I just did it again. We'll rephrase that. Some kind of responsible I-will-take-care-of-my-body-thing. So they get natural peanut butter and don't eat dairy and all that stuff. Coolio. When people talk about how in depth their health regimes are, I just kind of stare and say stuff like:
"Well... I brush my teeth regularly..."
"I make sure to read the sides of the cereal boxes so I know what I'm eating..."
and the best:
"Yea, I exercised once. It was nice." (Awkward silence after this one.)
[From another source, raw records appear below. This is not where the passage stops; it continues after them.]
(* ===== verification/Bytes.v ===== *)
(** * Byte buffers

    A [Block] is 4096 bytes; the structures stored in it are reached by
    [memcpy] at a byte offset and by casting [data] to an array of
    [uint32_t] or [uint64_t] (little-endian, as on the x86-64 the program
    is built for).  This file holds those accesses and their algebra. *)

From S2P Require Import Prelude.

Abbreviation bytes := (list byte).

#[export] Instance byte_eq_dec : EqDecision byte.
Proof.
  refine (λ a b, match decide (byte.unsigned a = byte.unsigned b) with
    | left H => left (byte.unsigned_inj _ _ H)
    | right H => right (λ Heq, H (f_equal byte.unsigned Heq))
    end).
Defined.

#[export] Instance byte_countable : Countable byte.
Proof. refine (inj_countable Byte.to_N Byte.of_N _). intros b. apply Byte.of_to_N. Defined.

(** [memcpy(dst, l + off, len)]: the bytes read. *)
Definition slice {A} (off len : Z) (l : list A) : list A :=
  take (Z.to_nat len) (drop (Z.to_nat off) l).

(** [memcpy(l + off, src, src.size())]: the buffer after the write. *)
Definition splice {A} (off : Z) (src l : list A) : list A :=
  take (Z.to_nat off) l ++ src ++ drop (Z.to_nat off + length src) l.

(** Little-endian load and store of an [n]-byte unsigned integer. *)
Definition load (n : Z) (off : Z) (l : bytes) : Z := le_combine (slice off n l).
Definition store (n : Z) (off v : Z) (l : bytes) : bytes :=
  splice off (le_split (Z.to_nat n) v) l.

(** [((uint32_t * )data)[i]] and [((uint64_t * )data)[i]]. *)
Definition get32 (l : bytes) (i : Z) : Z := load 4 (4 * i) l.
Definition set32 (i v : Z) (l : bytes) : bytes := store 4 (4 * i) v l.
Definition get64 (l : bytes) (i : Z) : Z := load 8 (8 * i) l.
Definition set64 (i v : Z) (l : bytes) : bytes := store 8 (8 * i) v l.

Definition zeros (n : Z) : bytes := replicate (Z.to_nat n) Byte.x00.

Section slices.
Context {A : Type}.
Implicit Types (l src : list A) (off len : Z).

Lemma zlen_app l1 l2 : zlen (l1 ++ l2 : list A) = zlen l1 + zlen l2.
Proof. unfold zlen. rewrite length_app. lia. Qed.

Lemma zlen_slice off len l :
  0 ≤ off → 0 ≤ len → off + len ≤ zlen l → zlen (slice off len l) = len.
Proof. unfold zlen, slice. rewrite length_take, length_drop. lia. Qed.

Lemma zlen_splice off src l :
  0 ≤ off → off + zlen src ≤ zlen l → zlen (splice off src l) = zlen l.
Proof.
  unfold zlen, splice. rewrite !length_app, length_take, length_drop. lia.
Qed.

Lemma lookup_slice off len l (i : nat) :
  0 ≤ off → Z.of_nat i < len →
  slice off len l !! i = l !! (Z.to_nat off + i)%nat.
Proof.
  intros. unfold slice. rewrite lookup_take_lt by lia. apply lookup_drop.
Qed.

Lemma lookup_slice_ge off len l (i : nat) :
  len ≤ Z.of_nat i → slice off len l !! i = None.
Proof. intros. unfold slice. apply lookup_take_ge. lia. Qed.

Lemma lookup_splice off src l (i : nat) :
  0 ≤ off → off + zlen src ≤ zlen l →
  splice off src l !! i =
  if decide (off ≤ Z.of_nat i < off + zlen src)
  then src !! (i - Z.to_nat off)%nat else l !! i.
Proof.
  unfold zlen, splice. intros Hoff Hin. case_decide.
  - rewrite lookup_app_r by (rewrite length_take; lia).
    rewrite length_take, lookup_app_l by lia. f_equal. lia.
  - destruct (decide (Z.of_nat i < off)).
    + rewrite lookup_app_l by (rewrite length_take; lia).
      apply lookup_take_lt. lia.
    + rewrite lookup_app_r by (rewrite length_take; lia).
      rewrite length_take, lookup_app_r by lia.
      rewrite lookup_drop. f_equal. lia.
Qed.

Lemma slice_splice_eq off src l :
  0 ≤ off → off + zlen src ≤ zlen l → slice off (zlen src) (splice off src l) = src.
Proof.
  intros Hoff Hin. apply list_eq. intros i.
  destruct (decide (Z.of_nat i < zlen src)).
  - rewrite lookup_slice, lookup_splice by done.
    rewrite decide_True by lia. f_equal. lia.
  - rewrite lookup_slice_ge by lia. symmetry. apply lookup_ge_None.
    unfold zlen in *. lia.
Qed.

Lemma slice_splice_ne off src off' len' l :
  0 ≤ off → off + zlen src ≤ zlen l → 0 ≤ off' →
  off' + len' ≤ off ∨ off + zlen src ≤ off' →
  slice off' len' (splice off src l) = slice off' len' l.
Proof.
  intros Hoff Hin Hoff' Hdis. apply list_eq. intros i.
  destruct (decide (Z.of_nat i < len')).
  - rewrite !lookup_slice by done. rewrite lookup_splice by done.
    by rewrite decide_False by lia.
  - by rewrite !lookup_slice_ge by lia.
Qed.

Lemma slice_all l : slice 0 (zlen l) l = l.
Proof. unfold slice, zlen. rewrite drop_0, Nat2Z.id. by apply take_ge. Qed.

Lemma splice_all src l : zlen src = zlen l → splice 0 src l = src.
Proof.
  unfold zlen, splice. intros. rewrite take_0, drop_ge by lia.
  by rewrite app_nil_r.
Qed.

Lemma slice_slice off len off' len' l :
  0 ≤ off → 0 ≤ off' → 0 ≤ len' → off' + len' ≤ len →
  slice off' len' (slice off len l) = slice (off + off') len' l.
Proof.
  intros. apply list_eq. intros i. destruct (decide (Z.of_nat i < len')).
  - rewrite !lookup_slice by lia. f_equal. lia.
  - by rewrite !lookup_slice_ge by lia.
Qed.

Lemma slice_app off len1 len2 l :
  0 ≤ off → 0 ≤ len1 → 0 ≤ len2 → off + len1 + len2 ≤ zlen l →
  slice off (len1 + len2) l = slice off len1 l ++ slice (off + len1) len2 l.
Proof.
  unfold slice, zlen. intros. rewrite Z2Nat.inj_add, <- take_take_drop by lia.
  rewrite drop_drop. repeat f_equal. lia.
Qed.

Lemma slice_cat off1 len1 off2 len2 l :
  off2 = off1 + len1 → 0 ≤ off1 → 0 ≤ len1 → 0 ≤ len2 → off1 + len1 + len2 ≤ zlen l →
  slice off1 len1 l ++ slice off2 len2 l = slice off1 (len1 + len2) l.
Proof. intros -> ????. symmetry. by apply slice_app. Qed.

Lemma slice_app_l off len l1 l2 :
  0 ≤ off → off + len ≤ zlen l1 → slice off len (l1 ++ l2) = slice off len l1.
Proof.
  intros Hoff Hlen. apply list_eq. intros i. destruct (decide (Z.of_nat i < len)).
  - rewrite !lookup_slice by done. apply lookup_app_l. unfold zlen in *. lia.
  - by rewrite !lookup_slice_ge by lia.
Qed.

Lemma slice_app_r off len l1 l2 :
  zlen l1 ≤ off → slice off len (l1 ++ l2) = slice (off - zlen l1) len l2.
Proof.
  unfold zlen, slice. intros. rewrite drop_app_ge by lia. repeat f_equal. lia.
Qed.
End slices.

Lemma zlen_le_split n v : zlen (le_split n v) = Z.of_nat n.
Proof. unfold zlen. by rewrite length_le_split. Qed.

Lemma zlen_zeros n : 0 ≤ n → zlen (zeros n) = n.
Proof. unfold zlen, zeros. rewrite length_replicate. lia. Qed.

Lemma load_range n off l : 0 ≤ n → 0 ≤ load n off l < 2 ^ (8 * n).
Proof.
  intros. unfold load, slice.
  pose proof (le_combine_bound (take (Z.to_nat n) (drop (Z.to_nat off) l))) as Hb.
  assert (Hl : (length (take (Z.to_nat n) (drop (Z.to_nat off) l)) ≤ Z.to_nat n)%nat)
    by (rewrite length_take; lia).
  split; [lia|]. eapply Z.lt_le_trans; [apply Hb|]. apply Z.pow_le_mono_r; lia.
Qed.

Lemma get32_range l i : is_u32 (get32 l i).
Proof. unfold is_u32, get32. pose proof (load_range 4 (4 * i) l). lia. Qed.

Lemma get64_range l i : 0 ≤ get64 l i < 2 ^ 64.
Proof. unfold get64. pose proof (load_range 8 (8 * i) l). lia. Qed.

Lemma zlen_store n off v l :
  0 ≤ off → 0 ≤ n → off + n ≤ zlen l → zlen (store n off v l) = zlen l.
Proof. intros. unfold store. apply zlen_splice; [done|]. rewrite zlen_le_split. lia. Qed.

Lemma load_store_eq n off v l :
  0 ≤ off → 0 ≤ n → off + n ≤ zlen l → load n off (store n off v l) = v mod 2 ^ (8 * n).
Proof.
  intros. unfold load, store.
  assert (Hn : zlen (le_split (Z.to_nat n) v) = n) by (rewrite zlen_le_split; lia).
  rewrite <- Hn at 1. rewrite slice_splice_eq by lia.
  rewrite le_combine_split. do 2 f_equal. lia.
Qed.

Lemma load_store_ne n off v n' off' l :
  0 ≤ off → 0 ≤ n → off + n ≤ zlen l → 0 ≤ off' →
  off' + n' ≤ off ∨ off + n ≤ off' →
  load n' off' (store n off v l) = load n' off' l.
Proof.
  intros. unfold load, store. f_equal.
  apply slice_splice_ne; rewrite ?zlen_le_split; lia.
Qed.

Lemma zlen_set32 i v l : 0 ≤ i → 4 * i + 4 ≤ zlen l → zlen (set32 i v l) = zlen l.
Proof. intros. apply zlen_store; lia. Qed.

Lemma zlen_set64 i v l : 0 ≤ i → 8 * i + 8 ≤ zlen l → zlen (set64 i v l) = zlen l.
Proof. intros. apply zlen_store; lia. Qed.

Lemma get32_set32 i j v l :
  0 ≤ i → 4 * i + 4 ≤ zlen l → 0 ≤ j →
  get32 (set32 i v l) j = if decide (i = j) then u32 v else get32 l j.
Proof.
  intros. unfold get32, set32. case_decide; subst.
  - rewrite load_store_eq by lia. reflexivity.
  - apply load_store_ne; lia.
Qed.

Lemma get64_set64 i j v l :
  0 ≤ i → 8 * i + 8 ≤ zlen l → 0 ≤ j →
  get64 (set64 i v l) j = if decide (i = j) then u64 v else get64 l j.
Proof.
  intros. unfold get64, set64. case_decide; subst.
  - rewrite load_store_eq by lia. reflexivity.
  - apply load_store_ne; lia.
Qed.

(** Writing back the word just read changes nothing. *)
Lemma splice_slice {A} off len (l : list A) :
  0 ≤ off → 0 ≤ len → off + len ≤ zlen l → splice off (slice off len l) l = l.
Proof.
  intros. apply list_eq. intros i.
  rewrite lookup_splice by (rewrite ?zlen_slice; lia).
  rewrite zlen_slice by lia. case_decide; [|done].
  rewrite lookup_slice by lia. f_equal. lia.
Qed.

Lemma splice_splice {A} off (s1 s2 l : list A) :
  0 ≤ off → zlen s1 = zlen s2 → off + zlen s1 ≤ zlen l →
  splice off s2 (splice off s1 l) = splice off s2 l.
Proof.
  intros. apply list_eq. intros i.
  rewrite !lookup_splice by (rewrite ?zlen_splice; lia).
  repeat case_decide; (done || lia).
Qed.

(** Two adjacent writes are one. *)
Lemma splice_app {A} off (s1 s2 l : list A) :
  0 ≤ off → off + zlen s1 + zlen s2 ≤ zlen l →
  splice (off + zlen s1) s2 (splice off s1 l) = splice off (s1 ++ s2) l.
Proof.
  intros Ho Hl. pose proof (zlen_nonneg s1). pose proof (zlen_nonneg s2).
  apply list_eq. intros i.
  rewrite !lookup_splice by (rewrite ?zlen_splice, ?zlen_app; lia). rewrite zlen_app.
  unfold zlen in *. repeat case_decide; try lia; try done.
  - rewrite lookup_app_r by lia. f_equal. lia.
  - rewrite lookup_app_l by lia. done.
Qed.

Create Rewrite HintDb zlen.
#[export] Hint Rewrite @zlen_upd_at @zlen_le_split @zlen_app : zlen.

(** ** Loads from concatenations *)

Lemma load_app_l n off (a b : bytes) : 0 ≤ off → off + n ≤ zlen a → load n off (a ++ b) = load n off a.
Proof. intros. unfold load. by rewrite slice_app_l. Qed.

Lemma load_app_r n off (a b : bytes) : zlen a ≤ off → load n off (a ++ b) = load n (off - zlen a) b.
Proof. intros. unfold load. by rewrite slice_app_r. Qed.

Lemma load_le_split k n v : n = Z.of_nat k → load n 0 (le_split k v) = v mod 2 ^ (8 * n).
Proof.
  intros ->. unfold load.
  rewrite <- (zlen_le_split k v) at 1. rewrite slice_all, le_combine_split. f_equal. f_equal. lia.
Qed.

Lemma le_split_load k n off (l : bytes) :
  n = Z.of_nat k → 0 ≤ off → off + n ≤ zlen l → le_split k (load n off l) = slice off n l.
Proof.
  intros -> Hoff Hin. unfold load. apply split_le_combine'.
  pose proof (zlen_slice off (Z.of_nat k) l). unfold zlen in *. lia.
Qed.

(** An array of 32-bit integers as bytes. *)
Lemma zlen_words (l : list Z) : zlen (l ≫= le_split 4) = 4 * zlen l.
Proof.
  induction l as [|v l IH]; [done|]. cbn [mbind list_bind].
  rewrite zlen_app, zlen_le_split. fold (mbind (M:=list) (le_split 4) l). rewrite IH.
  unfold zlen. simpl length. lia.
Qed.

Lemma load_words (l : list Z) i v :
  at_ l i = Some v → load 4 (4 * i) (l ≫= le_split 4) = u32 v.
Proof.
  revert i. induction l as [|w l IH]; intros i Hi.
  { apply at_Some_range in Hi. unfold zlen in Hi. simpl in Hi. lia. }
  pose proof (at_Some_range _ _ _ Hi) as Hr. unfold at_ in Hi.
  destruct (Z.leb_spec 0 i); [|done]. cbn [mbind list_bind].
  destruct (decide (i = 0)) as [->|Hne].
  - simpl in Hi. injection Hi as ->. rewrite load_app_l by (rewrite ?zlen_le_split; lia).
    rewrite load_le_split by done. done.
  - rewrite load_app_r by (rewrite zlen_le_split; lia). rewrite zlen_le_split.
    replace (4 * i - Z.of_nat 4) with (4 * (i - 1)) by lia. apply (IH (i - 1)).
    unfold at_. destruct (Z.leb_spec 0 (i - 1)); [|lia].
    replace (Z.to_nat i) with (S (Z.to_nat (i - 1))) in Hi by lia. done.
Qed.

Lemma words_of_loads (bs : bytes) off (n : nat) i :
  0 ≤ off → 0 ≤ i → off + 4 * (i + Z.of_nat n) ≤ zlen bs →
  ((λ i, load 4 (off + 4 * i) bs) <$> seqZ i (Z.of_nat n)) ≫= le_split 4 =
  slice (off + 4 * i) (4 * Z.of_nat n) bs.
Proof.
  intros Hoff. revert i. induction n as [|n IH]; intros i Hi Hin.
  { unfold slice. by rewrite seqZ_nil by lia. }
  rewrite seqZ_cons by lia. cbn [fmap list_fmap mbind list_bind].
  replace (Z.pred (Z.of_nat (S n))) with (Z.of_nat n) by lia.
  etrans; [apply f_equal, (IH (Z.succ i)); lia|].
  rewrite le_split_load by lia.
  replace (4 * Z.of_nat (S n)) with (4 + 4 * Z.of_nat n) by lia.
  rewrite slice_app by lia. do 2 f_equal. lia.
Qed.

Lemma loads_of_words (pre post : bytes) (l : list Z) off n :
  zlen pre = off → zlen l = n → Forall is_u32 l →
  (λ i, load 4 (off + 4 * i) (pre ++ (l ≫= le_split 4) ++ post)) <$> seqZ 0 n = l.
Proof.
  intros Hpre Hn Hall. apply list_eq. intros i. rewrite list_lookup_fmap.
  unfold zlen in Hn. destruct (decide (Z.of_nat i < n)) as [Hi|Hi].
  - rewrite lookup_seqZ_lt by lia. simpl.
    destruct (lookup_lt_is_Some_2 l i) as [v Hv]; [lia|]. rewrite Hv. f_equal.
    rewrite load_app_r by lia.
    replace (off + 4 * (0 + Z.of_nat i) - zlen pre) with (4 * Z.of_nat i) by lia.
    rewrite load_app_l by (rewrite ?zlen_words; unfold zlen; lia).
    rewrite (load_words l _ v).
    + apply u32_small. by eapply Forall_lookup_1.
    + unfold at_. destruct (Z.leb_spec 0 (Z.of_nat i)); [|lia]. by rewrite Nat2Z.id.
  - rewrite lookup_seqZ_ge by lia. symmetry. apply lookup_ge_None. lia.
Qed.

#[global] Arguments le_split : simpl never.
#[global] Arguments le_combine : simpl never.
I think it's ironic, because culturally speaking, the stereotype is that girls and women are the ones who care about their health, and guys are just like,
"BACON!"

And it's unfortunately too true, but for some reason we of the male race seem to think that lifting weights for five minutes burns off all of the garbage we just imbibed for the previous six hours.
I assume it works kind of like burning random trash. The worst stuff just stays there amidst the ashes of everything else.
If that's true, my body is made up by about seventy percent of metaphorical melted plastic and clocks.

What, you don't set your clocks on fire?
You should.

Sometimes I legitimately try to follow the example of healthy people.

Sam reads a blog on burpees.
"I can do that." Sam thinks.
Sam does three burpees, cries, brain goes into a fuzz and he wakes up six hours later eating icecream out of a mixing bowl.

I do have an on-off relationship with exercise, but she hasn't been returning my calls.